I think a lot of people here post based on their own life experience. My exMIL was the most annoying and self centered person in the world. My current MIL is lovely and normal. I would have made zero effort with exMIL if she suddenly started texting me, she has a son who could keep her up to date.

my current PILs? both absolute gems who welcomed me into the family straight away and made an effort. So I keep them updated on my pregnancy etc. They don't make me feel like an incubator, at all.

Relationships are a 2 way street. Trying to start one when one person is going through a massive life change is not the best time.

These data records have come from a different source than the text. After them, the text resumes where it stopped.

(** X14: at an evaluation point the loop needs at least one validation
    batch: when maximum_evaluation_steps is not positive, or the validation
    loader yields nothing, a microbatch whose train step returned never
    returns, on any rank and whatever entries the running metrics hold: it
    raises IndexError once the window's averages are computed (KeyError
    when they cannot be), before anything is logged or saved. *)
Theorem evaluation_without_batches_raises (cfg : Config) (env : Env) (ini : Init)
    (vl : list Batch) (i : Z) (text : Batch) (ls : LoopState)
    (state1 : TrainState) (metrics : Metrics) :
  gradient_accumulation_steps cfg <> 0 ->
  evaluation_frequency cfg <> 0 ->
  i mod (evaluation_frequency cfg * gradient_accumulation_steps cfg) = 0 ->
  maximum_evaluation_steps cfg <= 0 \/ vl = [] ->
  pjit_train_step cfg (ls_state ls) (reshape text (step_to_seq i))
    (random_split (ls_rng ls)).2
  = Ok (state1, metrics) ->
  (forall ls', process_microbatch cfg env ini vl i text ls <> Ok ls') /\
  match dict_means (running_metrics ls ++ [stamp_metrics i metrics]) with
  | Ok _ => process_microbatch cfg env ini vl i text ls = Raise IndexError
  | Raise e =>
      e = KeyError /\ process_microbatch cfg env ini vl i text ls = Raise KeyError
  end.
Proof.
  intros Hga Hef Hmod Hnone Htrain.
  pose proof (mod_multiple_of_factor _ _ _ Hga Hef Hmod) as Hmod'.
  assert (run_validation cfg state1 vl = []) as Hval.
  { unfold run_validation. destruct Hnone as [Hmax | ->].
    - by replace (Z.to_nat (maximum_evaluation_steps cfg)) with 0%nat by lia.
    - by rewrite take_nil. }
  assert (process_microbatch cfg env ini vl i text ls
          = (do _ <- dict_means (running_metrics ls ++ [stamp_metrics i metrics]);
             Raise IndexError)) as ->.
  { unfold process_microbatch.
    destruct (random_split (ls_rng ls)) as [rng dropout_rng].
    cbn [snd] in Htrain. rewrite Htrain. cbn [bind].
    rewrite pymod_ok, Hmod' by done. cbn [bind Z.eqb].
    destruct (dict_means _) as [tm |]; [| done]. cbn [bind].
    rewrite floordiv_ok by done. cbn [bind].
    rewrite pymod_ok, Hmod by lia. cbn [bind Z.eqb].
    by rewrite Hval. }
  destruct (dict_means _) as [tm | e] eqn:Hmeans; cbn [bind].
  - done.
  - assert (e = KeyError) as ->; [| done].
    unfold dict_means in Hmeans.
    destruct (running_metrics ls ++ _) as [| m0 ms] eqn:Hrun.
    + by destruct (running_metrics ls).
    + case_bool_decide; [discriminate |]. by injection Hmeans as <-.
Qed.

(** X15: a zero accumulation factor makes the loop raise ZeroDivisionError
    at its first microbatch, before any train step; with a zero evaluation
    frequency a microbatch that completes an accumulation window raises
    ZeroDivisionError after its train step, once the window's averages are
    computed (KeyError when they cannot be), whatever entries the running
    metrics hold. *)
Theorem zero_factors_raise (cfg : Config) (env : Env) (ini : Init)
    (vl rest : list Batch) (i : Z) (text : Batch) (ls : LoopState)
    (state1 : TrainState) (metrics : Metrics) :
  (gradient_accumulation_steps cfg = 0 ->
   train_loop cfg env ini vl i (text :: rest) ls = Raise ZeroDivisionError) /\
  (gradient_accumulation_steps cfg <> 0 ->
   evaluation_frequency cfg = 0 ->
   i mod gradient_accumulation_steps cfg = 0 ->
   pjit_train_step cfg (ls_state ls) (reshape text (step_to_seq i))
     (random_split (ls_rng ls)).2
   = Ok (state1, metrics) ->
   match dict_means (running_metrics ls ++ [stamp_metrics i metrics]) with
   | Ok _ =>
       process_microbatch cfg env ini vl i text ls = Raise ZeroDivisionError
   | Raise e =>
       e = KeyError /\
       process_microbatch cfg env ini vl i text ls = Raise KeyError
   end).
Proof.
  split.
  - intros Hga. cbn [train_loop]. unfold loop_body, floordiv. by rewrite Hga.
  - intros Hga Hef Hmod Htrain.
    assert (process_microbatch cfg env ini vl i text ls
            = (do _ <- dict_means
                         (running_metrics ls ++ [stamp_metrics i metrics]);
               Raise ZeroDivisionError)) as ->.
    { unfold process_microbatch.
      destruct (random_split (ls_rng ls)) as [rng dropout_rng].
      cbn [snd] in Htrain. rewrite Htrain. cbn [bind].
      rewrite pymod_ok, Hmod by done. cbn [bind Z.eqb].
      destruct (dict_means _) as [tm |]; [| done]. cbn [bind].
      rewrite floordiv_ok by done. cbn [bind]. by rewrite Hef. }
    destruct (dict_means _) as [tm | e] eqn:Hmeans; cbn [bind].
    + done.
    + assert (e = KeyError) as ->; [| done].
      unfold dict_means in Hmeans.
      destruct (running_metrics ls ++ _) as [| m0 ms] eqn:Hrun.
      * by destruct (running_metrics ls).
      * case_bool_decide; [discriminate |]. by injection Hmeans as <-.
Qed.
(** C9, as the code has it.  The speaker reference is the default
    "test.wav" when [speaker_wav] is absent, null or the empty string (all
    falsy), and [speaker_wav] itself when it is a non-empty string; this
    resolved name is the one both handlers hand to the backend. *)
Theorem speaker_reference_resolution :
  speaker_file None = "test.wav"
  /\ speaker_file (Some "") = "test.wav"
  /\ (forall c r, speaker_file (Some (String c r)) = String c r)
  /\ (forall body req, parse_TTSRequest body = Some req ->
        TTSRequestBody.speaker_wav body = Missing
        \/ TTSRequestBody.speaker_wav body = Null ->
        speaker_file (TTSRequest.speaker_wav req) = DEFAULT_SPEAKER_WAV)
  /\ (forall body req, parse_EmotionPreset body = Some req ->
        EmotionPresetBody.speaker_wav body = Missing
        \/ EmotionPresetBody.speaker_wav body = Null ->
        speaker_file (EmotionPreset.speaker_wav req) = DEFAULT_SPEAKER_WAV)
  /\ (forall w req st kw,
        In kw (calls_during (speak w req) st) ->
        dict_get "speaker_wav" kw =
        Some (PyStr (speaker_file (TTSRequest.speaker_wav req))))
  /\ (forall device w req st kw,
        reachable device st ->
        In kw (calls_during (speak_with_emotion w req) st) ->
        dict_get "speaker_wav" kw =
        Some (PyStr (speaker_file (EmotionPreset.speaker_wav req)))).
Proof.
  repeat split.
  - intros body req Hparse Hsw. unfold parse_TTSRequest in Hparse.
    destruct (required (TTSRequestBody.text body)); [| discriminate].
    destruct (defaulted "en" (TTSRequestBody.language body)); [| discriminate].
    injection Hparse as <-. simpl.
    destruct Hsw as [-> | ->]; reflexivity.
  - intros body req Hparse Hsw. unfold parse_EmotionPreset in Hparse.
    destruct (required (EmotionPresetBody.text body)); [| discriminate].
    destruct (required (EmotionPresetBody.emotion body)); [| discriminate].
    destruct (defaulted "en" (EmotionPresetBody.language body)); [| discriminate].
    injection Hparse as <-. simpl.
    destruct Hsw as [-> | ->]; reflexivity.
  - intros w req st kw Hin. rewrite speak_calls in Hin.
    destruct (reaches_backend _ _); [| contradiction].
    destruct Hin as [<- | []]. reflexivity.
  - intros device w req st kw Hr Hin.
    destruct (dict_get (EmotionPreset.emotion req) EMOTION_SETTINGS)
      as [cfg |] eqn:Hcfg.
    + destruct (speak_with_emotion_calls_reachable device st w req cfg Hr Hcfg)
        as (p & sp & te & tp & _ & _ & _ & _ & Hcalls).
      rewrite Hcalls in Hin.
      destruct (reaches_backend _ _); [| contradiction].
      destruct Hin as [<- | []]. reflexivity.
    + rewrite (speak_with_emotion_calls_unknown device) in Hin; trivial.
      contradiction.
Qed.
(** * GroupBuy Bot, ML analytics: feature extraction, dataset builders,
      heuristic predictor, training orchestrator and the two API actions.

    Shallow embedding of [core/ml/plexe_service.py] and [core/ml/views.py].

    Python numbers are modelled as they are at run time: [int] is an unbounded
    integer ([Z]), [float] is an IEEE 754 binary64 value (Rocq's primitive
    [float], specified by [SpecFloat] through [FloatAxioms]).  Dictionaries are
    finite maps from strings ([gmap string _]); exceptions are an explicit
    result type. *)

From Stdlib Require Import ZArith Lia Bool List.
From Stdlib Require Import Floats Uint63.
From stdpp Require Import gmap strings list fin_maps.

Set Warnings "-inexact-float,-clear-no-such-hyp,-abstract-large-number".
Local Open Scope Z_scope.

(* ===================================================================== *)
(** * 1. Python values, exceptions and the numeric operations used       *)
(* ===================================================================== *)

Module Py.

(** The values that occur in feature mappings and dataset rows. *)
Inductive pyval :=
| PNone
| PStr (s : string)
| PInt (z : Z)
| PFloat (x : float).

(** The exception classes the modelled code can raise; the last one
  stands for the errors of the database layer. *)
Inductive exn :=
| TypeError
| ZeroDivisionError
| OverflowError
| ValueError
| DatabaseError.

(** Outcome of a Python expression: a value or a raised exception. *)
Inductive res (A : Type) :=
| Ok (a : A)
| Raise (e : exn).
Arguments Ok {A} a.
Arguments Raise {A} e.

#[global] Instance res_ret : MRet res := fun A a => Ok a.
#[global] Instance res_bind : MBind res := fun A B k c =>
match c with
| Ok a => k a
| Raise e => Raise e
end.

Definition is_ok {A : Type} (c : res A) : bool :=
match c with Ok _ => true | Raise _ => false end.

(** [dict.get(key, default)]. *)
Definition get {V : Type} (d : gmap string V) (key : string) (default : V) : V :=
match d !! key with
| Some v => v
| None => default
end.

(** Truth value of an object ([bool(v)]): [None], [""], [0], [0.0] and
  [-0.0] are falsy; NaN is truthy. *)
Definition truthy (v : pyval) : bool :=
match v with
| PNone => false
| PStr s => negb (String.eqb s "")
| PInt z => negb (z =? 0)
| PFloat x => negb (PrimFloat.eqb x 0)
end.

(** [a or b]. *)
Definition or_ (a b : pyval) : pyval := if truthy a then a else b.

(** ** Conversions between [int] and [float] *)

(** The least magnitude at which [float(int)] overflows: the midpoint between
  the largest double, [2^1024 - 2^971], and [2^1024]. *)
Definition float_overflow_threshold : Z := 2 ^ 1024 - 2 ^ 970.

(** Nearest integer to [num / den] ([den > 0]), ties to even. *)
Definition round_half_even (num den : Z) : Z :=
let q := num / den in
let r := num mod den in
match 2 * r ?= den with
| Lt => q
| Gt => q + 1
| Eq => if Z.even q then q else q + 1
end.

(** A positive integer rounded to 53 significant bits, ties to even, as
  mantissa and binary exponent: the integer is shifted so that the
  mantissa has exactly 53 bits, and a rounding that carries into a 54th
  bit is renormalised. *)
Definition round_to_53_bits (p : positive) : Z * Z :=
let bit_length := Z.pos (digits2_pos p) in
if bit_length <=? 53 then (Z.pos p * 2 ^ (53 - bit_length), bit_length - 53)
else
  let shift := bit_length - 53 in
  let mantissa := round_half_even (Z.pos p) (2 ^ shift) in
  if mantissa =? 2 ^ 53 then (2 ^ 52, shift + 1) else (mantissa, shift).

(** The double nearest to an integer (ties to even); an infinity when the
  rounded value is out of range. *)
Definition nearest_float_of_Z (z : Z) : float :=
let of_positive (s : bool) (p : positive) :=
  let '(mantissa, exponent) := round_to_53_bits p in
  if exponent <=? emax - prec
  then SF2Prim (S754_finite s (Z.to_pos mantissa) exponent)
  else SF2Prim (S754_infinity s) in
match z with
| Z0 => zero
| Zpos p => of_positive false p
| Zneg p => of_positive true p
end.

Bell501 · 15/07/2024 19:40

Newhere5 · 15/07/2024 19:00

You are really missing the point.
As many people already said, if OP only started texting weekly now Dil is pregnant it may come across like she is treating her as “baby incubator”
Dil politely requested relationship stays as it is. Respect it

I talk to her on a family group quite often. More than once a week. I was just texting to check in if she was ok or needed anything doing as I have done that for all my DILs. I will respect her boundaries

OP posts:
ricecrispiecakes · 15/07/2024 19:42

diddl · 15/07/2024 19:37

I'm not surprised so many people on here have issues with their family if they think it's acceptable to be so bloody rude and cold towards them.

I don't think that DIL has been rude & cold.

Just because Op now wants a different (closer?) relationship doesn't mean that DIL has to fall in line.

She might be OK with the way things are & not want to change how things are.

Except it's not just about her anymore.

She's chosen to have a baby and babies aren't born into little bubbles.

diddl · 15/07/2024 19:44

Except it's not just about her anymore.

She's chosen to have a baby and babies aren't born into little bubbles.

That doesn't mean that she has to alter her relationship with her MIL.